The PM opens the interactive gallery that makes science fun and exciting for children, while announcing initiatives to inspire the next generation of scientists.
Ed Yong

“I have seen the future and it works.” Those were the words of Prime Minister Gordon Brown (quoting George Bernard Shaw) as he officially opened the refurbished Launchpad gallery at London’s Science Museum on Tuesday.
Since its first opening in 1986, Launchpad has been the Museum’s most popular gallery, but £4 million and a much wider space have given it a facelift for the 21st century. “The old gallery was starting to show its age,” says ‘explainer’ Stephen Moorhouse. “This new one is bright, shiny and embraces new technology.”
New funds for science education
The opening is just the start of things to come.
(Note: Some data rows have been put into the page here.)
Lemma get_inode_spec inr st :
  reader_ok st -> 1 <= inr <= 4294967296 ->
  exists st', ext2_get_inode sbi inr st =
      Some (if (inr - 1) / inodes_per_group sbi <? groups_count sbi then Some (inode_bytes inr) else None, st') /\ reader_ok st'.
Proof.
  intros Hst Hi; destruct G as [(Hi1 & Hi2 & Hi3) Hg _ _ Ht]; unfold ext2_get_inode; rewrite u32_small by lia.
  assert (Hb : 0 < block_size) by (apply Z.pow_pos_nonneg; lia).
  rewrite (proj2 (Z.eqb_neq (inodes_per_group sbi) 0)), (proj2 (Z.eqb_neq (inodes_per_block sbi) 0)) by lia; cbn [orb].
  set (g := (inr - 1) / inodes_per_group sbi); set (k := (inr - 1) mod inodes_per_group sbi).
  assert (Hg0 : 0 <= g) by (apply Z.div_pos; lia); pose proof (Z.mod_pos_bound (inr - 1) (inodes_per_group sbi) ltac:(lia)) as Hk; fold k in Hk.
  destruct (Z.ltb_spec g (groups_count sbi)).
  - destruct (group_desc_spec g st Hst ltac:(lia)) as (st1 & -> & Hst1).
    specialize (Ht g ltac:(lia)); pose proof (desc_table_range g) as Ht0.
    pose proof (Z.div_mod k (inodes_per_block sbi) ltac:(lia)) as Hdm; pose proof (Z.mod_pos_bound k (inodes_per_block sbi) Hi3) as Hm.
    assert (Hq : 0 <= k / inodes_per_block sbi < table_blocks).
    { split; [apply Z.div_pos; lia|]; unfold table_blocks.
      pose proof (Z.div_le_mono k (inodes_per_group sbi) (inodes_per_block sbi) Hi3 ltac:(lia)); lia. }
    rewrite u32_small by lia.
    destruct (read_block_ok st1 (bg_inode_table (desc_bytes g) + k / inodes_per_block sbi) Hst1 ltac:(lia)) as (st2 & -> & Hst2).
    destruct (block_bytes (bg_inode_table (desc_bytes g) + k / inodes_per_block sbi)) as [Hlen _].
    rewrite (proj2 (Nat.leb_le _ _)) by (rewrite Hlen; nia).
    exists st2; split; [do 3 f_equal|done]; unfold inode_bytes; fold g k.
    replace (k * inode_size sbi) with (k / inodes_per_block sbi * block_size + k mod inodes_per_block sbi * inode_size sbi) by nia.
    now rewrite area_slice by (lia || nia).
  - exists st; unfold ext2_get_group_desc; now rewrite (proj2 (Z.leb_le _ _)) by lia.
Qed.
End geometry.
The PM, together with Culture Secretary James Purnell, announced that the National Museum of Science and Industry, of which the Science Museum is a part, will receive a further £13 million towards refurbishing its other exhibition spaces.
Teachers will be offered £500 incentives to complete a specialist physics, chemistry or maths course, while a new national competition during National Science and Engineering Week will encourage young people to showcase their talents. In schools, £8 million will be earmarked for developing a science and technology club in every schools within 5 years.
Explaining and exploring
The Museum worked with engineers, artists and designers to create over 50 new interactive exhibits that bring the science of textbooks and classrooms to life. Visitors can launch a hydrogen-powered rocket, capture their shadow on a luminescent wall or watch pieces of dry ice release plumes of gas as they dance manically around a pool.
Gordon Brown said, “I know as a parent how hard it is to answer some of the most simple questions like ‘Where does rain come from?’ or ‘Why don’t people fall off the earth if it’s round?’. Exhibitions like this help children to find out the answers themselves.”
So-called explainers are on hand to help with the more difficult concepts behind the fun and games. “Some of us have acting backgrounds, some have scientific ones, “ says Moorhouse. “The important thing is that we’re happy talking to complete strangers.”
The explainers’ enthusiasm perfectly complements the sparse explanations that accompany the exhibits–this is a gallery that eschews didactic teaching and encourages exploration. “I don’t think the children think they’re learning but they’ll pick up a lot of stuff just by being excited and inspired to ask questions,” says Dr Emily Scott-Dearing, Project Leader for Launchpad. “My childhood visits to the original Launchpad gallery certainly fired my enthusiasm for science and I’ve met scientists who directly attribute their careers in the field to the Launchpad experience.”
Shaping the inventors of tomorrow
Even adult scientists, grizzled by years of grant applications and struggling experiments, will find something to enjoy here, particularly in the Social Light exhibit by Californian artist Scott Snibbe. It is deceptively simple; a camera projects rainbow stripes and other backgrounds against a blank wall. But walk in front of it, and your shadow alters the pattern, acting as a lens, mirror or prism.
It’s this sense of fun and wonder that Launchpad aims to cultivate in its target audience of 8–14 year olds. In his speech, Brown stressed the need to inspire this next generation of scientists. “All the technology we now take for granted was science-fiction in the 1930s and the astonishing revolution in technology since then is due in a large part to the great tradition of scientific inventiveness in this country,” he said. “The children who are learning here today, I know, will be the scientists and inventors of tomorrow. They will ensure that we as a nation continue to lead as a result of what is being done here.”
The new Launchpad project is sponsored and funded by Shell, Nintendo, the Garfield Weston Foundation and the Zochonis Charitable Trust. Launchpad opens to the public on 24 November.